As link text, the search engines also take into account the contents of general information refers to any website.

   Example: Suppose that we are using SEO to promote a car sales resource. In this case, a link from a site about car repair will be much more important than a similar link from a site about gardening. The first link has been published in one source having a similar theme so it will be more important to the search engines.

    Google PageRank - theoretical basics
   Google Company is the first company to patent system regardless of inbound links. The algorithm was named PageRank. In this section, we will describe the algorithm and how it can affect the search result ranking.

   PageRank is estimated separately for each web site and determined by PageRank (citation) of other websites dealing with. This is a kind of "virtuous circle." The main task is to find a criterion that determines the importance of the page. In the case of PageRank, it is possible the frequency of visits to a site.

   I will now describe how the user's behavior when following links to surf the network is modeled. It is assumed that the user starts viewing sites from some random site. Then he or she follows links to other Internet resources. There is always a possibility that the user can leave a country without following any links from outside and start viewing documents from a random page. PageRank algorithm assesses the probability of this event as 0.15 at each step. Probability that our user continues surfing by following one of the links available on the current page is therefore 0.85, assuming that all links are equal in this case. If he or she continues surfing indefinitely, popular pages will be visited many times more than less popular sites.

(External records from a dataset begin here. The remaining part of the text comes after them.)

(** C4, as stated, fails: with ["x"] (count 1) and ["x_1"] both keys,
    registering ["x"] unregisters ["x_1"] and returns ["x_2"], not the
    colliding ["x_1"], and leaves the count of ["x"] at 3. *)
Lemma register_name_collision_counterexample :
  ∃ reg', register_name 2 "x" colliding_registry = Ret "x_2" reg' ∧
          reg' !! "x" = Some 3 ∧ reg' !! "x_1" = None ∧
          "x_2" ≠ generated_name "x" 1.
Proof. eexists. split; [vm_compute; reflexivity|]. by vm_compute. Qed.

(** C6: unregistering a name that has an index suffix, is no key and
    whose basename is no key either returns silently and changes nothing;
    a name without index suffix that is no key raises [NameError]. *)
Theorem unregister_unknown_indexed_name_is_silent :
  unregister_name "y_1" ∅ = Ret tt ∅ ∧
  unregister_name "y" ∅ = Raise NameError ∅.
Proof. split; reflexivity. Qed.

(** *** Round trip *)

Lemma positive_counts_eq (r1 r2 : gmap string Z) :
  positive_counts r1 → positive_counts r2 →
  (∀ key, count_of r1 key = count_of r2 key) → r1 = r2.
Proof.
  intros H1 H2 Heq. apply map_eq. intros key.
  specialize (Heq key). unfold count_of in Heq.
  destruct (r1 !! key) as [c1|] eqn:E1, (r2 !! key) as [c2|] eqn:E2;
    simpl in Heq; try done.
  - by subst.
  - apply H1 in E1. lia.
  - apply H2 in E2. lia.
Qed.

Lemma occurrences_cons key name names :
  occurrences key (name :: names)
  = (if decide (name = key) then 1 else 0) + occurrences key names.
Proof.
  unfold occurrences. rewrite filter_cons.
  destruct (decide (name = key)); simpl; lia.
Qed.

Lemma occurrences_nonneg key names : 0 ≤ occurrences key names.
Proof. unfold occurrences. lia. Qed.

Lemma count_of_counted name reg key :
  count_of (counted name reg) key
  = count_of reg key + (if decide (name = key) then 1 else 0).
Proof.
  unfold count_of, counted. destruct (decide (name = key)) as [->|].
  - by rewrite lookup_insert_eq.
  - rewrite lookup_insert_ne by done. lia.
Qed.

Lemma positive_counts_counted name reg :
  positive_counts reg → positive_counts (counted name reg).
Proof.
  intros Hp key c. unfold counted. rewrite lookup_insert_Some.
  intros [[_ <-]|[_ Hc]]; [|by eapply Hp].
  destruct (reg !! name) eqn:E; simpl; [apply Hp in E|]; lia.
Qed.

Lemma register_name_counted fuel name reg :
  collides reg name = false → (0 < fuel)%nat →
  register_name fuel name reg
  = Ret (match reg !! name with
         | Some k => generated_name name k
         | None => name
         end) (counted name reg).
Proof.
  intros Hcol Hfuel. unfold collides in Hcol. unfold register_name, counted.
  run. destruct (reg !! name) as [k|] eqn:Hk.
  - rewrite decide_True by done. destruct fuel as [|fuel]; [lia|].
    cbn [register_name_loop]. run. rewrite Hk. cbn beta iota.
    fold (generated_name name k).
    rewrite lookup_insert_ne by apply not_eq_sym, generated_name_ne.
    apply bool_decide_eq_false in Hcol. by rewrite decide_False.
  - rewrite decide_False by (by intros [? ?]). done.
Qed.

Lemma register_names_counted fuel names reg :
  collision_free reg names → (0 < fuel)%nat →
  register_names fuel names reg
  = Ret tt (foldl (λ r name, counted name r) reg names).
Proof.
  revert reg. induction names as [|name names IH]; intros reg Hfree Hfuel;
    [done|].
  destruct Hfree as [Hcol Hfree]. cbn [register_names]. run.
  rewrite register_name_counted by done. by apply IH.
Qed.

Lemma count_of_foldl_counted names reg key :
  count_of (foldl (λ r name, counted name r) reg names) key
  = count_of reg key + occurrences key names.
Proof.
  revert reg. induction names as [|name names IH]; intros reg; simpl.
  - unfold occurrences. simpl. lia.
  - rewrite IH, count_of_counted, occurrences_cons. lia.
Qed.

Lemma positive_counts_foldl_counted names reg :
  positive_counts reg →
  positive_counts (foldl (λ r name, counted name r) reg names).
Proof.
  revert reg. induction names as [|name names IH]; intros reg Hp; [done|].
  simpl. by apply IH, positive_counts_counted.
Qed.

Lemma unregister_name_counted name reg :
  positive_counts reg → 1 ≤ count_of reg name →
  ∃ reg', unregister_name name reg = Ret tt reg' ∧ positive_counts reg' ∧
          ∀ key, count_of reg' key
                 = count_of reg key - (if decide (name = key) then 1 else 0).
Proof.
  intros Hp Hc. unfold count_of in Hc.
  destruct (reg !! name) as [c|] eqn:E; simpl in Hc; [|lia].
  rewrite unregister_name_present by (by rewrite E).
  destruct (_unregister_name_present name reg) as (reg' & -> & Hn & Ho);
    [by rewrite E|].
  exists reg'. split; [done|]. rewrite E in Hn. simpl in Hn. split.
  - intros key c'. destruct (decide (key = name)) as [->|Hne].
    + rewrite Hn. repeat case_decide; intros [= <-]; lia.
    + rewrite Ho by done. apply Hp.
  - intros key. unfold count_of. destruct (decide (name = key)) as [<-|Hne].
    + rewrite Hn, E. simpl. repeat case_decide; simpl; lia.
    + rewrite Ho by done. lia.
Qed.

Lemma unregister_names_counted names reg :
  positive_counts reg →
  (∀ key, occurrences key names ≤ count_of reg key) →
  ∃ reg', unregister_names names reg = Ret tt reg' ∧ positive_counts reg' ∧
          ∀ key, count_of reg' key = count_of reg key - occurrences key names.
Proof.
  revert reg. induction names as [|name names IH]; intros reg Hp Hocc.
  { exists reg. split_and!; [done..|]. intros key. unfold occurrences.
    simpl. lia. }
  destruct (unregister_name_counted name reg) as (reg1 & Hr & Hp1 & Hc1);
    [done| |].
  { specialize (Hocc name). rewrite occurrences_cons, decide_True in Hocc by done.
    pose proof (occurrences_nonneg name names). lia. }
  destruct (IH reg1) as (reg' & Hr' & Hp' & Hc'); [done| |].
  { intros key. rewrite Hc1. specialize (Hocc key).
    rewrite occurrences_cons in Hocc. lia. }
  exists reg'. cbn [unregister_names]. run. rewrite Hr, Hr'.
  split_and!; [done..|]. intros key.
  rewrite Hc', Hc1, occurrences_cons. lia.
Qed.

(** C5, as amended.  From a registry whose counts are all at least 1,
    registering a sequence of names during which no generated name is
    already a key, and then unregistering the same sequence, returns and
    restores the registry. *)
Theorem register_unregister_round_trip (reg : gmap string Z) names fuel :
  positive_counts reg → collision_free reg names → (0 < fuel)%nat →
  ∃ reg', register_names fuel names reg = Ret tt reg' ∧
          unregister_names names reg' = Ret tt reg.
Proof.
  intros Hp Hfree Hfuel. eexists. split; [by apply register_names_counted|].
  destruct (unregister_names_counted names
              (foldl (λ r name, counted name r) reg names))
    as (reg2 & -> & Hp2 & Hc2).
  { by apply positive_counts_foldl_counted. }
  { intros key. rewrite count_of_foldl_counted.
    unfold count_of. destruct (reg !! key) as [c|] eqn:E; simpl; [|lia].
    apply Hp in E. lia. }
  f_equal. apply positive_counts_eq; [done..|]. intros key.
  rewrite Hc2, count_of_foldl_counted. lia.
Qed.

Lemma register_unregister_round_trip_witness :
  ∃ reg', register_names 1 ["x"; "y"; "x"] (<["x" := 2]> ∅) = Ret tt reg' ∧
          unregister_names ["x"; "y"; "x"] reg' = Ret tt (<["x" := 2]> ∅).
Proof.
  apply register_unregister_round_trip.
  - intros key c [[_ <-]|[_ H]]%lookup_insert_Some; [lia|done].
  - by vm_compute.
  - lia.
Defined.

(** C5, as stated, fails: from the registry with the single key ["x_1"],
    registering ["x"] twice unregisters ["x_1"]; unregistering ["x"] twice
    then leaves ["x"] with count 1 and no ["x_1"]. *)
Lemma round_trip_counterexample :
  ∃ reg1 reg2,
    register_names 2 ["x"; "x"] (<["x_1" := 1]> ∅) = Ret tt reg1 ∧
    unregister_names ["x"; "x"] reg1 = Ret tt reg2 ∧
    reg2 !! "x_1" = None ∧ reg2 !! "x" = Some 1 ∧
    reg2 ≠ <["x_1" := 1]> ∅.
Proof.
  do 2 eexists. split; [vm_compute; reflexivity|].
  split; [vm_compute; reflexivity|].
  split_and!; [by vm_compute..|].
  intros H. apply (f_equal (λ m : gmap string Z, m !! "x")) in H.
  by vm_compute in H.
Qed.

(** ** Facts about the order resolver *)

Import Organizer.
Local Open Scope nat_scope.

Lemma list_remove_Some x l :
  x ∈ l → ∃ l', list_remove x l = Some l' ∧ List.length l = S (List.length l') ∧
                (∀ y, y ∈ l' → y ∈ l) ∧ (∀ y, y ∈ l → y ≠ x → y ∈ l').
Proof.
  induction l as [|y l IH]; [by intros ?%elem_of_nil|].
  intros Hx. simpl. destruct (decide (y = x)) as [->|Hne].
  - exists l. split_and!; [done|done|by right|].
    intros z [->|Hz]%elem_of_cons ?; done.
  - apply elem_of_cons in Hx as [->|Hx]; [done|].
    destruct (IH Hx) as (l' & -> & Hlen & Hsub & Hkeep).
    exists (y :: l'). simpl. split_and!; [done|lia| |].
    + intros z [->|Hz]%elem_of_cons; [by left|right; auto].
    + intros z [->|Hz]%elem_of_cons ?; [by left|right; auto].
Qed.

Lemma list_remove_None x l : x ∉ l → list_remove x l = None.
Proof.
  induction l as [|y l IH]; [done|]. intros Hx. simpl.
  rewrite decide_False by (intros ->; apply Hx; by left).
  rewrite IH; [done|]. intros ?; apply Hx; by right.
Qed.

Lemma list_remove_last x l : x ∉ l → list_remove x (l ++ [x]) = Some l.
Proof.
  induction l as [|y l IH]; intros Hx; simpl.
  - by rewrite decide_True.
  - rewrite decide_False by (intros ->; apply Hx; by left).
    rewrite IH; [done|]. intros ?; apply Hx; by right.
Qed.

Lemma list_index_Some x l :
  x ∈ l → ∃ i, list_index x l = Some i ∧ l !! i = Some x.
Proof.
  induction l as [|y l IH]; [by intros ?%elem_of_nil|].
  intros Hx. simpl. destruct (decide (y = x)) as [->|Hne]; [by exists 0|].
  apply elem_of_cons in Hx as [->|Hx]; [done|].
  destruct (IH Hx) as (i & -> & Hi). by exists (S i).
Qed.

   PageRank of a web page specified is defined so as the possibility that a user may visit the website. It follows that the sum of the probabilities for all web sites is exactly because the user is supposed to visit at least one site at any given moment.

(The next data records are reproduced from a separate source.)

Lemma leaf_loop_tested (n : nat) :
  forall (i : Z) (hit : bool) (s : Locals T) (hit' : bool) (s' : Locals T),
    (hit = true -> tested s) ->
    leaf_loop TriIntersect self ray minT n i hit s = Ok (hit', s') ->
    (hit' = true -> tested s') /\ (tested s -> tested s').
Proof.
  induction n as [|n IH]; intros i hit s hit' s' Hhit Hrun; cbn [leaf_loop] in Hrun.
  - injection Hrun as <- <-. auto.
  - destruct (read (triangles_ self) i) as [tri|f] eqn:Er; cbn [bind] in Hrun;
      [| discriminate].
    destruct (TriIntersect (tridata tri) ray minT (maxT s)) as [[[u v] t]|] eqn:Et.
    + assert (Hnew : tested (mkLocals t (Some i) (Some (Vec2 u v)))).
      { exists i, tri, u, v, (maxT s). cbn. auto. }
      destruct (IH _ _ _ _ _ (fun _ => Hnew) Hrun) as [H1' H2']. auto.
    + eapply IH; eauto.
Qed.

Lemma Intersect__tested (fuel : nat) :
  forall (idx : Z) (s : Locals T) (hit' : bool) (s' : Locals T),
    Intersect_ TriIntersect BoundIntersect self ray minT fuel idx s = Ok (hit', s') ->
    (hit' = true -> tested s') /\ (tested s -> tested s').
Proof.
  induction fuel as [|fuel IH]; intros idx s hit' s' Hrun; cbn [Intersect_] in Hrun;
    [discriminate |].
  destruct (at_ (nodes_ self) idx) as [node|f]; cbn [bind] in Hrun; [| discriminate].
  destruct (negb (BoundIntersect (bound node) ray minT (maxT s))).
  - injection Hrun as <- <-. split; [discriminate | auto].
  - destruct (isleaf node).
    + eapply leaf_loop_tested; [| exact Hrun]. discriminate.
    + destruct (Intersect_ TriIntersect BoundIntersect self ray minT fuel
                  (internal_child1 node) s) as [[h1 s1]|f] eqn:E1;
        cbn [bind] in Hrun; [| discriminate].
      destruct (Intersect_ TriIntersect BoundIntersect self ray minT fuel
                  (internal_child2 node) s1) as [[h2 s2]|f] eqn:E2;
        cbn [bind] in Hrun; [| discriminate].
      injection Hrun as <- <-.
      destruct (IH _ _ _ _ E1) as [Ha1 Hb1].
      destruct (IH _ _ _ _ E2) as [Ha2 Hb2].
      split; [| auto].
      intros Hh. apply orb_true_iff in Hh as [Hh | Hh]; auto.
Qed.

(** X11: Intersect makes up no hit, on any accelerator, built or not, and
    whatever the two tests answer: a reported intersection is that of a
    triangle of [triangles_] for which the triangle test has returned the
    reported barycentric coordinates and the parameter of the reported
    point, with the primitive and the face of that triangle. *)
Theorem Intersect_reports_only_tested_hits
        (scene : Scene T) (maxT_ : T) (isect : Intersection T) :
  Intersect TriIntersect BoundIntersect self scene ray minT maxT_ = Ok (Some isect) ->
  exists i tri prim u v t m,
    read (triangles_ self) i = Ok tri
    /\ read scene (primIndex tri) = Ok prim
    /\ TriIntersect (tridata tri) ray minT m = Some (u, v, t)
    /\ isect = mkIntersection prim (ray_at ray t) (Vec2 u v) (faceIndex tri).
Proof.
  unfold Intersect.
  destruct (Intersect_ TriIntersect BoundIntersect self ray minT
              (S (length (nodes_ self))) 0 (mkLocals maxT_ None None))
    as [[hit s]|f] eqn:Erun; cbn [bind]; [| discriminate].
  destruct hit; cbn [negb]; [| discriminate].
  destruct (Intersect__tested _ _ _ Erun) as [Hhit _].
  destruct (Hhit eq_refl) as (i & tri & u & v & m & Ei & Eb & Er & Et).
  rewrite Ei, Eb, Er. cbn [bind].
  destruct (read scene (primIndex tri)) as [prim|f] eqn:Ep; cbn [bind];
    [| discriminate].
  intros [= <-]. exists i, tri, prim, u, v, (maxT s), m. auto.
Qed.

End IntersectSound.

(** On the stack of twelve triangles and the ray from (1, 1, 0) along +z. *)
Lemma Intersect_reports_only_tested_hits_witness :
  exists isect,
    Intersect ExactGeometry.TriIntersect ExactGeometry.BoundIntersect
              stack_accel Samples.scene_stack Samples.ray_up (Fin 0) PosInfty
    = Ok (Some isect)
    /\ exists i tri prim u v t m,
         read (triangles_ stack_accel) i = Ok tri
         /\ read Samples.scene_stack (primIndex tri) = Ok prim
         /\ ExactGeometry.TriIntersect (tridata tri) Samples.ray_up (Fin 0) m
            = Some (u, v, t)
         /\ isect = mkIntersection prim (ray_at Samples.ray_up t) (Vec2 u v)
                                   (faceIndex tri).
Proof.
  eexists. split; [vm_compute; reflexivity |].
  eapply (@Intersect_reports_only_tested_hits
            ExtZ Arith_ExtZ ExactGeometry.TriData
            ExactGeometry.TriIntersect ExactGeometry.BoundIntersect
            stack_accel Samples.ray_up (Fin 0) Samples.scene_stack PosInfty).
  vm_compute. reflexivity.
Defined.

   Since it is not always convenient to work with these probabilities PageRank can be transformed mathematically into a more easily understood number for viewing. For example, we are used to seeing a PageRank number between zero and ten in Google Toolbar.

   According to the ranking model described above:
   - Each page on the Net (even if there are no inbound links to it) initially has a PageRank greater than zero, although it will be very small. There is a small chance that a user can navigate to it by accident.
   - Each page has external connection distributes part of its PageRank reference site. PageRank contributed to these linked sites, is inversely proportional to the total number of links on the linked-from page - the more links there are, the lower the PageRank allocated to each on-site.
   - PageRank a "damping factor" is applied in this process so that the total on page spread is reduced by 15%. This is equal to the probability, as described above, the user will not visit any of the related pages, but will navigate to an unrelated website.

   Let's see how this PageRank process might affect the process of ranking search results. We say "may" because the pure PageRank algorithm just described is not used in the Google algorithm for quite a while now. We will discuss the most current and sophisticated version soon. There is nothing difficult about the PageRank influence - after the search engine finds a number of relevant documents (using internal criteria text), they can be divided according PageRank that it would be logical to assume that a document has a number largest high-quality inbound links contain valuable information.

   Thus, the PageRank algorithm "pushes up" those documents that are most popular outside the search engine.